---------- Task data
(** [strtoul] of base 10: the value, or [None] when it is out of range, and where it
    stopped; without digits nothing is consumed. *)
Definition strtoul (s : bytes) : option Z * bytes :=
  let s1 := skip_spaces s in
  let '(neg, s2) := match s1 with x :: s' => if x =? 45 then (true, s') else if x =? 43 then (false, s') else (false, s1) | [] => (false, []) end in
  match s2 with
  | x :: _ =>
      if is_digit x then
        let '(v, rest) := digits s2 0 in
        ((if v <? 2 ^ 64 then Some (if neg : bool then (- v) mod 2 ^ 64 else v) else None), rest)
      else (Some 0, s)
  | [] => (Some 0, s)
  end.

(** The list of hosts and ports. *)
Fixpoint parse_hosts (fuel : nat) (s : bytes) (acc : list (bytes * bytes)) : result WpError (list (bytes * bytes)) :=
  match s with
  | [] => Ok acc
  | _ =>
      match fuel with
      | O => Panic
      | S fuel =>
          match split_at 58 s with
          | (_, None) => Err Fatal (* port is not specified *)
          | (host, Some rest) =>
              let '(port, sep) := split_at 44 rest in
              if (MAX_SAFEKEEPERS <=? length acc + 1)%nat then Err Fatal
              else match sep with
                   | None => Ok (acc ++ [(host, port)])
                   | Some s => parse_hosts fuel s (acc ++ [(host, port)])
                   end
          end
      end
  end.

Definition parse_safekeepers_list (s : bytes) : result WpError (Generation * list (bytes * bytes)) :=
  if bool_decide (take 2 s = [103; 35]) then
    match strtoul (drop 2 s) with
    | (None, _) => Err Fatal
    | (Some g, 58 :: rest) => hosts ← parse_hosts (length s) rest []; Ok (g mod 2 ^ 32, hosts)
    | (Some _, _) => Err Fatal
    end
  else hosts ← parse_hosts (length s) s []; Ok (INVALID_GENERATION, hosts).

(** Zeroed memory. *)
Definition no_greeting : AcceptorGreeting := MkAcceptorGreeting 0 (MkConfiguration INVALID_GENERATION [] None) 0.
Definition no_vote : VoteResponse := MkVoteResponse 0 0 false 0 0 [].
Definition no_header : AppendRequestHeader := MkAppendRequestHeader 0 0 0 0 0 0.
Definition no_response : AppendResponse := MkAppendResponse 0 0 0 0 HotStandbyFeedback_empty None.

Definition new_slot (hp : bytes * bytes) : Safekeeper :=
  MkSafekeeper hp.1 hp.2 SS_OFFLINE SS_ACTIVE_SEND no_greeting no_vote true 0 0 no_header no_response 0.

Definition WalProposerCreate (c : WalProposerConfig) (tenant timeline : bytes) (mine : Term) : result WpError t :=
  p ← parse_safekeepers_list (safekeepers_list c);
  let '(gen, hosts) := p in
  if (length hosts <? 1)%nat then Err Fatal
  else if negb (proto_version c =? 2) && negb (proto_version c =? 3) then Err Fatal
  else if (INVALID_GENERATION <? gen) && (proto_version c <? 3) then Err Fatal
  else
    Ok (Mk c WPS_COLLECTING_TERMS (MkConfiguration INVALID_GENERATION [] None)
          (replicate MAX_SAFEKEEPERS None) (replicate MAX_SAFEKEEPERS None) (Z.of_nat (length hosts) / 2 + 1) gen
          (new_slot <$> hosts) 0 0
          (MkProposerGreeting tenant timeline (MkConfiguration INVALID_GENERATION [] None)
             (PG_VERSION_NUM c) (systemId c) (wp_wal_segment_size c))
          (MkVoteRequest 0 0) 0 0 [] 0 0 None 0 mine None [] [] []).
End WalProposer.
--------------------
» Work order
Restate word for word the entries above from the line with "Definition strtoul (s" through the line with "[] => Ok acc", inclusive, leaving out everything else.

» Solution below
Definition strtoul (s : bytes) : option Z * bytes :=
  let s1 := skip_spaces s in
  let '(neg, s2) := match s1 with x :: s' => if x =? 45 then (true, s') else if x =? 43 then (false, s') else (false, s1) | [] => (false, []) end in
  match s2 with
  | x :: _ =>
      if is_digit x then
        let '(v, rest) := digits s2 0 in
        ((if v <? 2 ^ 64 then Some (if neg : bool then (- v) mod 2 ^ 64 else v) else None), rest)
      else (Some 0, s)
  | [] => (Some 0, s)
  end.

(** The list of hosts and ports. *)
Fixpoint parse_hosts (fuel : nat) (s : bytes) (acc : list (bytes * bytes)) : result WpError (list (bytes * bytes)) :=
  match s with
  | [] => Ok acc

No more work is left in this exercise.